EXHIBIT P APPROVED CORPORATE ACCOUNTS * * (CONFIDENTIAL PORTION OF THIS EXHIBIT OMITTED AND FILED SEPARATELY WITH THE SEC PURSUANT TO RULE 24b-2 OF THE 1934 ACT.)

EXHIBIT Q Movado Group, Inc. 650 From Road Paramus, New Jersey 07652 (Distributor) - ------------------ - ------------------ Dear (Distributor): Please sign this letter where indicated below to confirm your agreement to all of the following: 1. Parties. For the purposes hereof, Movado Group, Inc. shall be "Movado" and you shall be "Distributor". 2. The Products. For the purposes hereof, the "Products" shall mean watches bearing Tommy Hilfiger trademarks. 3. The Trademark. Distributor acknowledges the great value of the good will associated with the Tommy Hilfiger trademarks (the "Trademark") and acknowledges that the Trademark and all the rights therein, and good will attached thereto, belong exclusively to Tommy Hilfiger Licensing, Inc. ("Hilfiger"). 4. Distinctiveness and Quality of the Trademark. Distributor agrees to maintain the distinctiveness of the Trademark and the image and high quality of the goods and merchandise bearing the mark presently manufactured and sold by Hilfiger and its licensees, and the prestigious marketing of same as hitherto and presently maintained by Hilfiger and its licensees. 5. Customers. The Products sold to Distributor may be sold by Distributor only to corporate accounts which have been approved in writing by Movado for the use of the employees of such accounts and not for resale ("Approved Corporate Accounts"). Distributor shall submit a written list of the proposed new, previously unapproved, customers for approval by Movado, which approval may be given or withheld at Movado's sole discretion. Distributor acknowledges that Movado must obtain the approval of Hilfiger prior to granting Movado's approval of such customers. A pre-approved list of Approved Corporate Accounts is annexed hereto as Addendum A. Distributor is expressly prohibited from selling the Products to any customer who Distributor knows or has reason to know intends to resell the Products.

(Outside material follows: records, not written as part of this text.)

(** * investControlFront: the investments page (list, filter, paginate, delete)

    A shallow embedding of the React component [InvestmentsPage]: its six
    state cells, the values derived from them on every render, its event
    handlers and the two asynchronous functions [fetchInvestments] and
    [handleDelete], split at their [await] into the part that issues the
    request and the part that runs when the request settles. *)

From Stdlib Require Import Ascii String.
From Stdlib Require Import DecimalString DecimalZ DecimalPos.
From Stdlib Require Import ZArith NArith QArith Qround List Bool Lia.
Import ListNotations.
Open Scope Z_scope.

(** ** The JavaScript built-ins the component uses *)

Module JS.

(** A JavaScript string is a sequence of UTF-16 code units. *)
Definition codeunit := N.
Definition jsstring := list codeunit.

(** String literals of the source (all ASCII), one code unit per character. *)
Fixpoint str (s : string) : jsstring :=
  match s with
  | EmptyString => []
  | String c r => N_of_ascii c :: str r
  end.

Definition codeunit_eqb : codeunit -> codeunit -> bool := N.eqb.

(** [a === b] on strings. *)
Fixpoint string_eqb (a b : jsstring) : bool :=
  match a, b with
  | [], [] => true
  | x :: a', y :: b' => codeunit_eqb x y && string_eqb a' b'
  | _, _ => false
  end.

(** Truthiness of a string: only the empty string is falsy. *)
Definition truthy (s : jsstring) : bool :=
  match s with [] => false | _ :: _ => true end.

(** Truthiness of a [string | null]. *)
Definition truthy_opt (s : option jsstring) : bool :=
  match s with None => false | Some v => truthy v end.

6. Use of Trademark, Logo, Creative Materials. Distributor agrees not to make any use of the Trademark, logos and/or other creative materials bearing the Trademark without the express prior approval of Movado and Hilfiger. Distributor acknowledges that Hilfiger owns all copyrights in any such creative materials and shall only use such materials in the form and colors provided by Movado. Distributor shall not use the Trademark, logos or creative materials in any advertising, display or merchandising materials, catalogs, flyers, mailers, nor shall it make any other use without the express, prior approval of Movado and Hilfiger. Very truly yours, MOVADO GROUP, INC. By: ------------------------ ACCEPTED AND AGREED TO: (Distributor) By: ------------------------

ADDENDUM A APPROVED CORPORATE ACCOUNTS * *(CONFIDENTIAL PORTION OF THIS EXHIBIT OMITTED AND FILED SEPARATELY WITH THE SEC PURSUANT TO RULE 24b-2 OF THE 1934 ACT).

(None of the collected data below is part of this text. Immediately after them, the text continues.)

(** * sciam: the interactive execution engine of [app.py]

  A shallow embedding of the code-execution part of the collaborative
  editor server ([src/app.py]; the older variant [src/aappp.py] is embedded
  in [Module Legacy]) and the proofs of the properties its specification
  states about it.

  The path normalizer ([Module Norm]), the definition of
  [_copy_session_datasets_to_temp] that is bound at run time
  ([Module Rebound]) and the session, permission and chat handlers
  ([Module Collab]) are embedded as well, with further properties of the
  code after those of the specification.

  Conventions.
  - A Python [str] is a [string]; a character is a code point below 256.
  - The three module-level dictionaries [running_processes],
    [input_queues] and [process_needs_input] are [gmap]s keyed by the
    process id.
  - Python exceptions are values of type [exn]; code that may raise lives
    in the monad [M], which threads the [world] and an outcome. *)

From Stdlib Require Import ZArith Ascii String.
From stdpp Require Import base gmap strings list pretty.

Local Open Scope Z_scope.
Local Open Scope stdpp_scope.

(** ** Characters and strings *)

Module Chars.

Definition dquote : ascii := "034"%char.
Definition squote : ascii := "039"%char.
Definition hash : ascii := "#"%char.
Definition newline : ascii := "010"%char.

Definition code (c : ascii) : N := N_of_ascii c.

Definition between (lo hi : N) (c : ascii) : bool :=
  ((lo <=? code c) && (code c <=? hi))%N.

(** [\w] of a [str] pattern: [str.isalnum] or the underscore. *)
Definition re_word (c : ascii) : bool :=
  between 48 57 c || between 65 90 c || between 97 122 c
  || (code c =? 95)%N
  || (code c =? 170)%N || (code c =? 178)%N || (code c =? 179)%N
  || (code c =? 181)%N || (code c =? 185)%N || (code c =? 186)%N
  || between 188 190 c || between 192 214 c || between 216 246 c
  || between 248 255 c.

(** [\s] of a [str] pattern. *)
Definition re_space (c : ascii) : bool :=
  between 9 13 c || between 28 32 c
  || (code c =? 133)%N || (code c =? 160)%N.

EXHIBIT 10.2* SECOND AMENDMENT TO LICENSE AGREEMENT DATED JUNE 3, 1999 BETWEEN TOMMY HILFIGER LICENSING, INC. AND MOVADO GROUP, INC. AGREEMENT entered into as of the 1st day of August 2002 by and between TOMMY HILFIGER LICENSING, INC., a Delaware corporation, having an address at University Plaza - Bellevue Building, 262 Chapman Road, Suite 103A, Newark, Delaware 19702 (hereinafter referred to as "Hilfiger") and MOVADO GROUP, INC., a New York corporation having its offices at 650 From Road, Paramus, New Jersey 07652 ("MGI") and MOVADO WATCH COMPANY, S.A., successor by merger with N.A. TRADING, S.A., a Swiss corporation, having its offices at Bettlachstrasse 8, 2540 Grenchen, Switzerland ("MWC"). MGI and MWC are hereinafter jointly referred to as "Licensee". W I T N E S S E T H: WHEREAS, Hilfiger and Licensee entered into a license agreement dated June 3, 1999, which license agreement was previously amended by amendment dated January 16, 2002 (the "License"); and WHEREAS, the parties have agreed to the amendments to the License contained herein. NOW, THEREFORE, the parties hereto, in consideration of the mutual agreements contained and promises herein expressed, and for other good consideration acknowledged by each of them to be satisfactory and adequate, do hereby agree as follows: 1. All capitalized terms used herein shall have the meanings ascribed to them in the License. 2. The following is inserted into the License as Paragraph 1.3A: "1.3A DISTRIBUTOR means a wholesale distributor approved by Hilfiger to purchase Licensed Products from Licensee and to resell the same to *(CONFIDENTIAL PORTIONS OF THIS EXHIBIT HAVE BEEN OMITTED FROM PAGES 3, 5, 6 AND FROM EXHIBITS "R" AND "S" THERETO AND FILED SEPARATELY WITH THE SECURITIES AND EXCHANGE COMMISSION ("SEC") PURSUANT TO RULE 24b-2 OF THE SECURITIES EXCHANGE ACT OF 1934 ("1934 ACT")).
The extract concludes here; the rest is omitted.